Lettre à mes geôliers
Bonjour,
C'est étrange...
Je commence cette lettre par un mot à l'opposé de ce que je vous souhaite réellement. La politesse... Quelle invention idiote.
Vous devez vous demander qui je suis. Enfin je pense car après tout, qui se souviendrait de la gamine mal dans sa peau que j'étais il y a tant d'années.
Je suis la timide petite nouvelle de cette année de 3e. Pas très bavarde, un peu gauche mais pas bien méchante et qui sourit tout le temps.
Celle n'osait pas parler mais rêvait pourtant de connaître ces élèves à l'air sympathique qui constituait sa classe.
Honnêtement, je ne vous ai jamais compris. J'ai toujours été celle qui ne s'intègre qu'à moitié. Celle avec qui on discute à la récré mais que l'on n'invite jamais en dehors du collège. Je n'étais pas une élève modèle mais pas la plus mauvaise non plus. J'étais assez calme en classe et respectueuse avec nos professeurs mais je riais aux bonnes blagues avec vous. J'ai d'ailleurs eu plus d'une discussion sympa avec vous. Alors pourquoi ? On n'était pas proche mais je ne vous avais rien fait. Je n'avais rien fait pour mériter ça. Ou si ? Alors quoi ? Qu'est ce qui m'a valu cette haine ?
Est-ce que c'est parce que j'étais le genre à rester après la classe pour discuter avec le professeur ? Ou bien parce que lorsqu'il s'agissait de se moquer je me détournais de la conversation ? C'est pour ça que j'ai été la cible des moqueries qui ont suivi ? Est-ce que c'est mon apparence ? Cette frange qui donnait l'impression que je portais un casque ? Ces vêtements aux allures enfantines qui contrastaient à ses tenues d'adolescents que vous portiez ? Est-ce que ce sont des mots que j'aurais dits ? Des gestes que j'aurais faits ?
Vous n'étiez pas de mauvaises personnes, ça, j'en suis certaine.
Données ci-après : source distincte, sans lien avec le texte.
(* ===== verification/Sampling.v ===== *)
(** * Random choices of the simulation

    util/ZipfRand.cpp, the templates of simulation/SimulationConf.cpp and the
    search queries of simulation/ExpSetupHelper.cpp.

    The numbers a generator gives are a sequence, [rand n] the [n]-th; [pow] of
    the C library is a parameter. *)

From Stdlib Require Import ZArith Lia Permutation.
From stdpp Require Import base numbers gmap strings list sorting.
From S2P Require Import Prelude.
From S2P Require Import Double.
From S2P Require Import NetworkByteBuffer.
From S2P Require Import LevelDB.
From S2P Require Import Schema.
From S2P Require Import AttributeData.
From S2P Require Import MetaData.
From S2P Require Import NeighborList.
From S2P Require Import PartitionIndex.
From S2P Require Import Block.
From S2P Require Import BlockContent.
From S2P Require Import BlockManager.
From S2P Require Import IntervalIndex.
From S2P Require Import Query.
From S2P Require Import Conf.
From S2P Require Import ExpirationFlow.
From S2P Require Import GraphFlow.
From S2P Require Import VertexManager.
From S2P Require Import HistoricalGraph.
From S2P Require Import PartitionChoice.
From S2P Require Import DerivedBlocks.
From S2P Require Import HistoryBlocks.
From S2P Require Import HistoryInvariant.
From S2P Require Import HistoryQuery.
From S2P Require Import HistoryVertices.
From S2P Require Import Workload.
From S2P Require Import StreamHistory.
From S2P Require Import InteractionGraph.
From S2P Require Import StreamAnswers.
From S2P Require Import Searches.
From S2P Require Import SearchAnswers.

(** [uniform_int_distribution(a, b)]: undefined unless [a <= b]; [r] is what the
    generator gives. *)
Definition uniform (a b r : Z) : outcome Z := if a <=? b then Ret (a + r mod (b - a + 1)) else Undefined.

(** ** Zipf distribution *)

Section Zipf.
Context (pow : double -> double -> double).

Record ZipfRand := mkZipf { zr_n_ : Z; zr_m_ : Z; zr_p_ : list double }.

(** [p_[i] = p_[i] + p_[i-1]] for each [i] from 1 on. *)
Fixpoint accumulate (previous : double) (p : list double) : list double :=
  match p with
  | [] => []
  | x :: p => dadd x previous :: accumulate (dadd x previous) p
  end.

(** At most 16384 items are computed exactly. *)
Definition newZipfRand (zipfParam : double) (numItems : Z) : ZipfRand :=
  let m := Z.min numItems 16384 in
  let terms := (fun i => ddiv dunit (pow (dadd (dofZ i) dunit) zipfParam)) <$> seqZ 0 numItems in
  let sum := foldl dadd dzero terms in
  let p := (fun x => ddiv x sum) <$> take (Z.to_nat m) terms in
  mkZipf numItems m (match p with [] => [] | x :: p => x :: accumulate x p end).

(** The position of the first element above the value. *)
Fixpoint upper_bound (p : list double) (v : double) : Z :=
  match p with
  | [] => 0
  | x :: p => if dltb v x then 0 else 1 + upper_bound p v
  end.

(** [v] is the next number from [[0, 1)]. *)
Definition getRandomValue (z : ZipfRand) (v : double) : outcome Z :=
  match last (zr_p_ z) with
  | None => Undefined
  | Some pm =>
      if dltb v pm then Ret (upper_bound (zr_p_ z) v)
      else
        let diff := dsub v pm in
        k ← to_size (dmul (dofZ (u64 (zr_n_ z - zr_m_ z))) (ddiv diff (dsub dunit pm)));
        Ret (u64 (zr_m_ z + k))
  end.

Definition item (p : list double) (x : Z) : outcome double :=
  match p !! Z.to_nat x with Some y => Ret y | None => Undefined end.

Definition getItemFrequency (z : ZipfRand) (x : Z) : outcome double :=
  if x =? 0 then item (zr_p_ z) x
  else if x <? zr_m_ z then a ← item (zr_p_ z) x; b ← item (zr_p_ z) (x - 1); Ret (dsub a b)
  else pm ← item (zr_p_ z) (zr_m_ z - 1); Ret (ddiv (dsub dunit pm) (dofZ (u64 (zr_n_ z - zr_m_ z)))).
End Zipf.

(** ** Templates *)

Section Templates.
Context (rand : nat -> Z).

(** [swap(attributeIndices[i], attributeIndices[j])] *)
Definition swap (i j : nat) (l : list nat) : outcome (list nat) :=
  match l !! i, l !! j with
  | Some x, Some y => Ret (<[j := x]> (<[i := y]> l))
  | _, _ => Undefined
  end.

(** The names chosen, [attributeIndices] and the numbers used. *)
Definition PickState : Type := list string * list nat * nat.

Definition pick (attributes : list Attribute) (st : PickState) (j : nat) : outcome PickState :=
  let '(names, indices, c) := st in
  k ← uniform 0 (Z.of_nat (length attributes) - Z.of_nat j - 1) (rand c);
  match indices !! Z.to_nat k with
  | None => Undefined
  | Some i =>
      match attributes !! i with
      | None => Undefined
      | Some a =>
          indices ← swap (Z.to_nat k) (length attributes - j - 1) indices;
          Ret (names ++ [name_ a], indices, S c)
      end
  end.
Personne ne naît mauvais. Alors pourquoi ?
En grandissant, je me suis toujours sentie chanceuse en lisant les témoignages d'adolescents dépressifs à la suite de violences scolaires. Vous ne m'avez jamais frappé, ni bousculé. Merci pour ça. Pourtant quand je repense à cette année, les larmes montent sans que je ne puisse les contrôler. Car même sans coups, j'ai souffert de tout ce que vous avez pu dire ou faire.
Peut-être que ce que j'écris ne vous dira rien. Peut-être que vous avez oublié. Moi non.
Je me souviens de cette journée où tout a basculé. De ce jour où vous avez fait une « blague » à notre professeur d'histoire. Je me souviens de cette balle de ping-pong changée en fumigène dans les couloirs. Je me souviens d'avoir trouvé ça stupide. Je me souviens aussi ne jamais m'en être mêlée. Alors pourquoi ? Pourquoi lorsque les problèmes vont sont tombés dessus, vous m'avez accusée moi d'en être la cause ? Quelqu'un vous avait dénoncés, mais pas moi. Et même si ça avait été le cas, est-ce que ça méritait les insultes aux détours des couloirs ? Les moqueries à répétition à chacun de mes passages à l'oral ? Et surtout les menaces à la fin des cours... ?
Ces moments où j'étais seule et angoissée, où vous veniez me voir. Un groupe de sept garçons face à une seule fille mal dans sa peau. Peut-être que vous ignorez la peur que vous m'avez infligé à ce moment... Mais même maintenant, en sachant que ces menaces étaient des menaces en l'air, mes larmes montent et mes angoisses ressurgissent.
Et à toi, peut-être te reconnaitras-tu, qui m'avait dit lorsque j'avais pris la décision de t'en parler m'avait affirmé droit dans les yeux que j'étais faible de venir te parler à toi seul et pas à tout votre groupe. Es-tu vraiment sûr de qui est le faible dans cette histoire ?
J'ai eu la chance d'être entourée pour surmonter cette dure période ou j'étais devenue une cible... Une victime de votre bêtise. Malheureusement être entourée ne suffit pas toujours.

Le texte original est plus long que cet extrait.